Work required:
Of all the lines in the entries below, give again exactly those starting at the line containing "match c with" and ending at the line containing "(maxTokens settings).", both ends included, and no others.

Supplied records:
(** [v[0]] for a value that is neither null nor undefined. *)
Definition getIndex0 (v : json) : option json :=
  match v with
  | JArray items => List.hd_error items
  | JString s => match s with c :: _ => Some (JString [c]) | [] => None end
  | JObject fields => lookupField fields (lit "0")
  | _ => None
  end.

(** One [?.] link: undefined and null short-circuit the chain. *)
Definition optChain {A} (v : option json) (k : json -> Outcome (option A))
  : Outcome (option A) :=
  match v with
  | None | Some JNull => Returns None
  | Some x => k x
  end.

(** [data.choices?.[0]?.message?.content?.trim()] *)
Definition extractContent (data : json) : Outcome (option jsstring) :=
  match data with
  | JNull => Throws TypeError
  | _ =>
      optChain (getProp data (lit "choices")) (fun choices =>
      optChain (getIndex0 choices) (fun choice =>
      optChain (getProp choice (lit "message")) (fun message =>
      optChain (getProp message (lit "content")) (fun content =>
        match content with
        | JString s => Returns (Some (trim s))
        | _ => Throws TypeError
        end))))
  end.

(** ** The requester *)

Arguments cleanSuggestion : simpl never.
Arguments transformCase : simpl never.

Local Open Scope provider_scope.

Definition abort : P unit :=
  c <- getController ;;
  match c with
  | Some id => emit (SignalAbort id) ;; setController None
  | None => ret tt
  end.

Definition buildRequest (settings : Settings) (context : CompletionContext)
  : Request :=
  let d := contextData context in
  mkRequest (apiEndpoint settings ++ lit "/chat/completions")
            (lit "Bearer " ++ apiKey settings)
            (model settings)
            (contextMode context)
            (buildUserPrompt (Context.prefix d) (Context.suffix d)
                             (Context.headingTrail d))
            (maxTokens settings).

(** [complete] up to its first suspension: either it has already
    returned, or [fetch] has been called and the call waits for it. *)
Inductive Started :=
| Resolved (r : option jsstring)
| AwaitingFetch.

Definition completeStart (settings : Settings) (controller : nat)
  (context : CompletionContext) : P Started :=
  abort ;;
  if isEmpty (apiKey settings) || isEmpty (apiEndpoint settings) then
    emit ConsoleWarn ;;
    ret (Resolved None)
  else
    setController (Some controller) ;;
    emit (Fetch controller (buildRequest settings context)) ;;
    ret AwaitingFetch.

(** The rest of the [try] block once [fetch] has settled, with its
    [catch] and [finally]. *)
Definition completeFinish (settings : Settings) (net : Outcome Response)
  : P (option jsstring) :=
  tryCatchFinally
    (response <- await net ;;
     if negb (ok response) then
       _ <- await (bodyText response) ;;
       emit ConsoleError ;;
       ret None
     else
       data <- await (bodyJson response) ;;
       suggestion <- await (extractContent data) ;;
       match suggestion with
       | None | Some [] => ret None
       | Some s =>
           let cleaned := cleanSuggestion s in
           let transformed := transformCase cleaned (suggestionCase settings) in
           ret (Some transformed)
       end)
    (fun error =>
       if instanceofError error && eqb (name error) (lit "AbortError")
       then ret None
       else emit ConsoleError ;; ret None)
    (setController None).

(** [complete(context)], the outside world answering the request, if one
    is made, with [net]. *)
Definition complete (settings : Settings) (controller : nat)
  (context : CompletionContext) (net : Outcome Response)
  : P (option jsstring) :=
  started <- completeStart settings controller context ;;
  match started with
  | Resolved r => ret r
  | AwaitingFetch => completeFinish settings net
  end.
(** * Episode-label parsing and mirror reconciliation of the gimy.cc and
    idoltv.tv extractors ([GimyIE._parse_episode],
    [GimyIE._extract_other_src], [IdoltvIE._parse_episode] and the
    reconciliation loop of [IdoltvIE._real_extract]).

    Python [str] values are lists of code points.  The regular expressions
    of the source are written as syntax trees and run by a backtracking
    matcher with Python's leftmost, greedy, ordered-alternation semantics.
    Python [float] values are IEEE binary64 numbers ([spec_float] with
    precision 53 and maximal exponent 1024).  Raised exceptions are [None]. *)

From Stdlib Require Import ZArith List Bool String Ascii Lia.
From Stdlib Require Import Floats.SpecFloat Sorting.Permutation Sorting.Sorted.
Import ListNotations.

Open Scope Z_scope.

(** ** Characters and strings *)

Definition char := Z.
Definition pystr := list char.

(** First code points of the runs of ten decimal digits of Unicode category
    Nd (what [\d] matches in a [str] pattern, and what [int]/[float] accept
    as digits); the mathematical digits U+1D7CE..U+1D7FF are five runs. *)
Definition nd_starts : list Z :=
  [0x30; 0x660; 0x6F0; 0x7C0; 0x966; 0x9E6; 0xA66; 0xAE6; 0xB66; 0xBE6;
   0xC66; 0xCE6; 0xD66; 0xDE6; 0xE50; 0xED0; 0xF20; 0x1040; 0x1090; 0x17E0;
   0x1810; 0x1946; 0x19D0; 0x1A80; 0x1A90; 0x1B50; 0x1BB0; 0x1C40; 0x1C50;
   0xA620; 0xA8D0; 0xA900; 0xA9D0; 0xA9F0; 0xAA50; 0xABF0; 0xFF10; 0x104A0;
   0x10D30; 0x11066; 0x110F0; 0x11136; 0x111D0; 0x112F0; 0x11450; 0x114D0;
   0x11650; 0x116C0; 0x11730; 0x118E0; 0x11950; 0x11C50; 0x11D50; 0x11DA0;
   0x16A60; 0x16AC0; 0x16B50; 0x1D7CE; 0x1D7D8; 0x1D7E2; 0x1D7EC; 0x1D7F6;
   0x1E140; 0x1E2F0; 0x1E950; 0x1FBF0].

Fixpoint digit_value_in (starts : list Z) (c : char) : option Z :=
  match starts with
  | [] => None
  | b :: rest => if (b <=? c) && (c <? b + 10) then Some (c - b)
                 else digit_value_in rest c
  end.

Definition digit_value (c : char) : option Z := digit_value_in nd_starts c.

Definition is_digit (c : char) : bool :=
  match digit_value c with Some _ => true | None => false end.

(** [\s] in a [str] pattern. *)
Definition is_space (c : char) : bool :=
  existsb (Z.eqb c)
    [0x9; 0xA; 0xB; 0xC; 0xD; 0x1C; 0x1D; 0x1E; 0x1F; 0x20; 0x85; 0xA0;
     0x1680; 0x2000; 0x2001; 0x2002; 0x2003; 0x2004; 0x2005; 0x2006; 0x2007;
     0x2008; 0x2009; 0x200A; 0x2028; 0x2029; 0x202F; 0x205F; 0x3000].

(** Characters a pattern letter matches under [re.IGNORECASE]: both ASCII
    cases, plus U+0130/U+0131 for [i] and U+017F for [s]. *)
Definition ci_set (c : char) : list Z :=
  let lo := if (65 <=? c) && (c <=? 90) then c + 32 else c in
  let up := if (97 <=? c) && (c <=? 122) then c - 32 else c in
  [lo; up] ++ (if lo =? 105 then [0x130; 0x131] else [])
           ++ (if lo =? 115 then [0x17F] else []).

Definition ci_eq (c x : char) : bool := existsb (Z.eqb x) (ci_set c).

(** UTF-8 decoding of a Rocq string literal, used to write source
    literals such as ["第"] as they appear in the Python code. *)
Definition byte_of (a : ascii) : Z := Z.of_nat (nat_of_ascii a).

Fixpoint utf8 (s : string) : pystr :=
  match s with
  | EmptyString => []
  | String a r =>
      let b := byte_of a in
      if b <? 128 then b :: utf8 r
      else if b <? 224 then
        match r with
        | String a2 r2 => ((b - 192) * 64 + (byte_of a2 - 128)) :: utf8 r2
        | EmptyString => []
        end
      else if b <? 240 then
        match r with
        | String a2 (String a3 r3) =>
            ((b - 224) * 4096 + (byte_of a2 - 128) * 64 + (byte_of a3 - 128))
              :: utf8 r3
        | _ => []
        end
      else
        match r with
        | String a2 (String a3 (String a4 r4)) =>
            ((b - 240) * 262144 + (byte_of a2 - 128) * 4096
             + (byte_of a3 - 128) * 64 + (byte_of a4 - 128)) :: utf8 r4
        | _ => []
        end
  end.

Definition ch (s : string) : char := hd 0 (utf8 s).

(** ** Regular expressions and a backtracking matcher *)

Inductive regex : Type :=
| RClass (p : char -> bool)        (* one character satisfying [p] *)
| REps                             (* the empty pattern *)
| RSeq (r1 r2 : regex)
| RAlt (r1 r2 : regex)             (* ordered alternation [r1|r2] *)
| RStar (r : regex)                (* greedy [r*] *)
| RGroup (g : nat) (r : regex)     (* capturing group number [g] *)
| RBol                             (* [^] *)
| REol.                            (* [$]: end, or before a final newline *)

(** Captured groups: group number, text from the first suffix to the second;
    the most recent capture of a group comes first. *)
Definition caps := list (nat * (pystr * pystr)).

Section Matcher.
Context {A : Type}.
(** Length of the whole subject string (for [^]). *)
Variable n0 : nat.

Fixpoint star_loop (mr : pystr -> caps -> (pystr -> caps -> option A) -> option A)
    (k : pystr -> caps -> option A) (fuel : nat) (s : pystr) (c : caps)
    : option A :=
  match fuel with
  | O => k s c
  | S f =>
      match mr s c (fun s' c' => if Nat.ltb (List.length s') (List.length s)
                                 then star_loop mr k f s' c' else None) with
      | Some a => Some a
      | None => k s c
      end
  end.

Fixpoint mt (r : regex) (s : pystr) (c : caps)
    (k : pystr -> caps -> option A) {struct r} : option A :=
  match r with
  | RClass p => match s with
                | x :: s' => if p x then k s' c else None
                | [] => None
                end
  | REps => k s c
  | RSeq r1 r2 => mt r1 s c (fun s1 c1 => mt r2 s1 c1 k)
  | RAlt r1 r2 => match mt r1 s c k with
                  | Some a => Some a
                  | None => mt r2 s c k
                  end
  | RStar r1 => star_loop (mt r1) k (S (List.length s)) s c
  | RGroup g r1 => mt r1 s c (fun s1 c1 => k s1 ((g, (s, s1)) :: c1))
  | RBol => if Nat.eqb (List.length s) n0 then k s c else None
  | REol => match s with
            | [] => k s c
            | [x] => if x =? 10 then k s c else None
            | _ => None
            end
  end.
End Matcher.

(** [re.search]: the first start position (from the left, the end of the
    string included) at which the pattern matches. *)
Fixpoint search_from (r : regex) (n0 : nat) (s : pystr)
    : option (pystr * pystr * caps) :=
  match mt n0 r s [] (fun s' c => Some (s', c)) with
  | Some (s', c) => Some (s, s', c)
  | None => match s with
            | [] => None
            | _ :: t => search_from r n0 t
            end
  end.

Definition re_search (r : regex) (s : pystr) : option (pystr * pystr * caps) :=
  search_from r (List.length s) s.

Definition re_found (r : regex) (s : pystr) : bool :=
  match re_search r s with Some _ => true | None => false end.

Definition slice (a b : pystr) : pystr := firstn (List.length a - List.length b)%nat a.

Definition group_text (c : caps) (g : nat) : pystr :=
  match find (fun p => Nat.eqb (fst p) g) c with
  | Some (_, (a, b)) => slice a b
  | None => []
  end.

(** [re.findall(r, s)[0]] for a pattern with one group, with two groups and
    with none; [None] when the list is empty ([IndexError]).  The first
    element of [findall] is the match [re.search] finds. *)
Definition findall_first1 (r : regex) (s : pystr) : option pystr :=
  match re_search r s with
  | Some (_, _, c) => Some (group_text c 1)
  | None => None
  end.

Definition findall_first2 (r : regex) (s : pystr) : option (pystr * pystr) :=
  match re_search r s with
  | Some (_, _, c) => Some (group_text c 1, group_text c 2)
  | None => None
  end.

Definition findall_first0 (r : regex) (s : pystr) : option pystr :=
  match re_search r s with
  | Some (a, b, _) => Some (slice a b)
  | None => None
  end.

(** ** Pattern building blocks *)

Definition rchar (s : string) : regex := RClass (Z.eqb (ch s)).
(** A character set [[...]] listing its members. *)
Definition rset (s : string) : regex :=
  RClass (fun x => existsb (Z.eqb x) (utf8 s)).
Definition rlit (s : string) : regex :=
  fold_right (fun c r => RSeq (RClass (Z.eqb c)) r) REps (utf8 s).
(** A literal under [re.IGNORECASE]. *)
Definition rlit_i (s : string) : regex :=
  fold_right (fun c r => RSeq (RClass (ci_eq c)) r) REps (utf8 s).
Definition ropt (r : regex) : regex := RAlt r REps.
Definition rplus (r : regex) : regex := RSeq r (RStar r).
Definition rseq (l : list regex) : regex := fold_right RSeq REps l.
Fixpoint ralts (l : list regex) : regex :=
  match l with
  | [] => REps
  | [r] => r
  | r :: rest => RAlt r (ralts rest)
  end.
Definition rd : regex := RClass is_digit.                      (* \d *)
Definition rD : regex := RClass (fun x => negb (is_digit x)).  (* \D *)
Definition rs : regex := RClass is_space.                      (* \s *)
(** [r{1,4}] *)
Definition rrep14 (r : regex) : regex :=
  RSeq r (ropt (RSeq r (ropt (RSeq r (ropt r))))).

(** ** The patterns of [_parse_episode] *)

(** The two extractors carry their own copy of [_parse_episode]; they differ
    in the date patterns and in the quality marker [TC]. *)
Inductive site := Gimy | Idoltv.

(** [r'[-_]0?(\d+)[集）]?$'] *)
Definition re_part : regex :=
  rseq [rset "-_"; ropt (rchar "0"); RGroup 1 (rplus rd); ropt (rset "集）"); REol].

(** [r'預告'] *)
Definition re_preview : regex := rlit "預告".

(** gimy: [r'(19|20)?\d*\d{2}[01]\d[0-3]\d'];
    idoltv: [r'(19|20)?\d{6}'] *)
Definition re_date_search (st : site) : regex :=
  match st with
  | Gimy => rseq [ropt (RGroup 1 (RAlt (rlit "19") (rlit "20"))); RStar rd;
                  rd; rd; rset "01"; rd; rset "0123"; rd]
  | Idoltv => rseq [ropt (RGroup 1 (RAlt (rlit "19") (rlit "20")));
                    rd; rd; rd; rd; rd; rd]
  end.

(** gimy: [r'(?:19|20)?\d*(\d{2}[01]\d[0-3]\d)'];
    idoltv: [r'(?:19|20)?(\d{6})'] *)
Definition re_date_find (st : site) : regex :=
  match st with
  | Gimy => rseq [ropt (RAlt (rlit "19") (rlit "20")); RStar rd;
                  RGroup 1 (rseq [rd; rd; rset "01"; rd; rset "0123"; rd])]
  | Idoltv => rseq [ropt (RAlt (rlit "19") (rlit "20"));
                    RGroup 1 (rseq [rd; rd; rd; rd; rd; rd])]
  end.

(** [r'(第\d+集)|(ep?\s*\d+)|(episode\s*\d+)|（\d+）'] with [re.IGNORECASE] *)
Definition re_ep_search : regex :=
  ralts [RGroup 1 (rseq [rlit "第"; rplus rd; rlit "集"]);
         RGroup 2 (rseq [rlit_i "e"; ropt (rlit_i "p"); RStar rs; rplus rd]);
         RGroup 3 (rseq [rlit_i "episode"; RStar rs; rplus rd]);
         rseq [rlit "（"; rplus rd; rlit "）"]].

(** [r'(?:第|ep?\s*|episode\s*|（)+0?(\d+)[集）]?'] with [re.IGNORECASE] *)
Definition re_ep_find : regex :=
  rseq [rplus (ralts [rlit "第"; rseq [rlit_i "e"; ropt (rlit_i "p"); RStar rs];
                      rseq [rlit_i "episode"; RStar rs]; rlit "（"]);
        ropt (rchar "0"); RGroup 1 (rplus rd); ropt (rset "集）")].

(** [r'^\D*\d{1,4}\D*$'] *)
Definition re_num_search : regex :=
  rseq [RBol; RStar rD; rrep14 rd; RStar rD; REol].

(** [r'0?(\d{1,4})'] *)
Definition re_num_find : regex := rseq [ropt (rchar "0"); RGroup 1 (rrep14 rd)].

(** [r'^\D?\d{1,4}[-+]\d{1,4}'] *)
Definition re_range_search : regex :=
  rseq [RBol; ropt rD; rrep14 rd; rset "-+"; rrep14 rd].

(** [r'0?(\d{1,4})[-+]0?(\d{1,4})'] *)
Definition re_range_find : regex :=
  rseq [ropt (rchar "0"); RGroup 1 (rrep14 rd); rset "-+";
        ropt (rchar "0"); RGroup 2 (rrep14 rd)].

(** gimy: [r'^(SD|HD|FHD|\d{3,4}P|標清|超清|高清|正片|中字|TC)'];
    idoltv: the same without [TC]; both with [re.IGNORECASE] *)
Definition re_res (st : site) : regex :=
  rseq [RBol; RGroup 1 (ralts (
    [rlit_i "SD"; rlit_i "HD"; rlit_i "FHD"; rseq [rd; rd; rd; ropt rd; rlit_i "P"];
     rlit "標清"; rlit "超清"; rlit "高清"; rlit "正片"; rlit "中字"]
    ++ match st with Gimy => [rlit_i "TC"] | Idoltv => [] end))].

(** ** Python values used by the parser *)

(** [float] of an integer: round to nearest, ties to even, overflow to
    infinity (as [float] does on a long digit string). *)
Definition f64_of_Z (n : Z) : spec_float := binary_normalize 53 1024 n 0 false.

Fixpoint digits_value (acc : Z) (ds : pystr) : option Z :=
  match ds with
  | [] => Some acc
  | d :: rest => match digit_value d with
                 | Some v => digits_value (acc * 10 + v) rest
                 | None => None
                 end
  end.

(** [float(ds)] for a string of digits; [None] is the [ValueError] of any
    other string. *)
Definition py_float_int (ds : pystr) : option spec_float :=
  match ds with
  | [] => None
  | _ => match digits_value 0 ds with
         | Some n => Some (f64_of_Z n)
         | None => None
         end
  end.

(** [float(ip + '.' + fp)]: the quotient of two integers, each converted
    exactly (both are below 2^53 for the at most eight digits the parser
    produces), rounded once by the division. *)
Definition py_float_point (ip fp : pystr) : option spec_float :=
  match ip, fp with
  | [], [] => None
  | _, _ =>
      match digits_value 0 ip, digits_value 0 fp with
      | Some a, Some b =>
          let den := 10 ^ Z.of_nat (List.length fp) in
          Some (SFdiv 53 1024 (f64_of_Z (a * den + b)) (f64_of_Z den))
      | _, _ => None
      end
  end.

(** [str.zfill(4)] on a string without sign. *)
Definition zfill4 (s : pystr) : pystr :=
  repeat (ch "0") (4 - List.length s) ++ s.

(** A token [(value, part, kind)]: the value is a [str] (a date, ['RES'] or
    the literal segment) or a [float] (an episode number); the kind is the
    one-character string ['d'], ['e'], ['r'] or ['n']. *)
Inductive tval := TStr (s : pystr) | TNum (f : spec_float).
Definition token := (tval * pystr * char)%type.

Definition kind_d : char := ch "d".
Definition kind_e : char := ch "e".
Definition kind_r : char := ch "r".
Definition kind_n : char := ch "n".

Result below:
  match c with
  | Some id => emit (SignalAbort id) ;; setController None
  | None => ret tt
  end.

Definition buildRequest (settings : Settings) (context : CompletionContext)
  : Request :=
  let d := contextData context in
  mkRequest (apiEndpoint settings ++ lit "/chat/completions")
            (lit "Bearer " ++ apiKey settings)
            (model settings)
            (contextMode context)
            (buildUserPrompt (Context.prefix d) (Context.suffix d)
                             (Context.headingTrail d))
            (maxTokens settings).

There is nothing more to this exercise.